Proteins are generally comprised of one or more functional regions, commonly termed domains. The presence of different domains in varying combinations in different proteins gives rise to the diverse repertoire of proteins found in nature. Identifying the domains present in a protein can provide insights into the function of that protein.
The Pfam database is a large collection of protein domain families. Each family is represented by multiple sequence alignments and a profile hidden Markov model (HMM).

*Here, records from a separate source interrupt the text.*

Definition cursor_step (p : ProvedTransaction) (header : BlockHeader) : M HistoryCursor HistoryError Transaction :=
  let! c := reads Ok in
  let! pointer := lift (ok_or Finished (hc_next c)) in
  do! fail_if (negb (h_height header =? tp_height pointer)) (WrongHeight (tp_height pointer) (h_height header)) in
  let! effects := lift (map_err Verification (ProvedTransaction_verify p header)) in
  do! fail_if (negb (bool_decide (tx_id effects.1 = tp_tx_id pointer))) (WrongTransaction (tp_tx_id pointer) (tx_id effects.1)) in
  let! previous := lift (ok_or HBrokenChain (previous_for effects.2 (hc_address c))) in
  do! writes (λ c, {| hc_address := hc_address c; hc_next := previous; hc_seen := saturating_add u64_max (hc_seen c) 1 |}) in
  ret effects.1.
End checks.

(** * Answering ([server.rs]) *)

(** [ChainView]: what a node shows of itself to the query server. *)
Class ChainView (V : Type) := {
  cv_chain_id : V → ChainId;
  cv_tip_height : V → result QueryError Height;
  cv_signed_header : V → Height → result QueryError (option SignedHeader);
  cv_prove : V → StoreKey → result QueryError (Height * option bytes * SmtProof);
  cv_block : V → Height → result QueryError (option Block);
  cv_receipts : V → Height → result QueryError (option (list TxReceipt));
  cv_locate : V → Hash32 → result QueryError (option (Height * Z));
  cv_history : V → Address → Height → nat → result QueryError (option (list HistoryEntry * bool));
}.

Each Pfam family, sometimes referred to as a Pfam-A entry, consists of a curated seed alignment containing a small set of representative members of the family, profile HMMs built from the seed alignment, and an automatically generated full alignment, which contains all detectable protein sequences belonging to the family, as defined by profile HMM searches of primary sequence databases.
Pfam entries are classified in one of six types:
A collection of related protein regions
A structural unit
A short unit which is unstable in isolation but forms a stable structure when multiple copies are present
A short unit found outside globular domains
Regions that predominantly contain coiled-coil motifs, regions that typically contain alpha-helices that are coiled together in bundles of 2-7.
Regions that are conserved, yet are either shown or predicted to contain bias sequence composition and/or are intrinsically disordered (non-globular).
Related Pfam entries are grouped together into clans; the relationship may be defined by similarity of sequence, structure or profile HMM.